(Recorded information begins)

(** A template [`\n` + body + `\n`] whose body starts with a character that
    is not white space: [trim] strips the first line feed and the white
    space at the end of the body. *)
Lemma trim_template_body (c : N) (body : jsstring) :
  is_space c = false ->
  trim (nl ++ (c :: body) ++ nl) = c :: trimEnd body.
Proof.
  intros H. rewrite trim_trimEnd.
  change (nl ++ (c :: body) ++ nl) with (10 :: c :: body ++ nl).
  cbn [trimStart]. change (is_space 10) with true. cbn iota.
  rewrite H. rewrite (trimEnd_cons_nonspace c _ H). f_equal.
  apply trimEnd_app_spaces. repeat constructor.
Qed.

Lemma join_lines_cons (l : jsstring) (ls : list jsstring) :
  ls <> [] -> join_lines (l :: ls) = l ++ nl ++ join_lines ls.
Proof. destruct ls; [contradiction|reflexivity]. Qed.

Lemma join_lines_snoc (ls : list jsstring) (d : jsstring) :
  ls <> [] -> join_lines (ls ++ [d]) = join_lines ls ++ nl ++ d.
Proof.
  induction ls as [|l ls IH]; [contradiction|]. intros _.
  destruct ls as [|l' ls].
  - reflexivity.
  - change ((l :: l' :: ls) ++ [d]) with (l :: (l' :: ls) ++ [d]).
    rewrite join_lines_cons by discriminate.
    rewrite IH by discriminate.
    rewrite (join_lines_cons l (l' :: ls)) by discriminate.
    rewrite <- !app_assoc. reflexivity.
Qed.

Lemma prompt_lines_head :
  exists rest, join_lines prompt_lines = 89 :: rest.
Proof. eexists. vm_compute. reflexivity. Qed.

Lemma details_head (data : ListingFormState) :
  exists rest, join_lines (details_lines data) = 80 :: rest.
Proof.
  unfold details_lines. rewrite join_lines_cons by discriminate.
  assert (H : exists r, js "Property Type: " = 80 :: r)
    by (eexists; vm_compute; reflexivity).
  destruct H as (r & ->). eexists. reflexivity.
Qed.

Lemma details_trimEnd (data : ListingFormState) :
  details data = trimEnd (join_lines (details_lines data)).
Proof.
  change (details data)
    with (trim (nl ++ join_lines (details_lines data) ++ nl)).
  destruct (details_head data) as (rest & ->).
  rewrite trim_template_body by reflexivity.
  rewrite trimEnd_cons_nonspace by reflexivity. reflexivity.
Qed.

(Recorded information ends)

Brief: Using the data above, reproduce exactly the lines between those holding "is not white" and "intros H. rewrite trim_trimEnd.", inclusive, and no others.

Result:
    is not white space: [trim] strips the first line feed and the white
    space at the end of the body. *)
Lemma trim_template_body (c : N) (body : jsstring) :
  is_space c = false ->
  trim (nl ++ (c :: body) ++ nl) = c :: trimEnd body.
Proof.
  intros H. rewrite trim_trimEnd.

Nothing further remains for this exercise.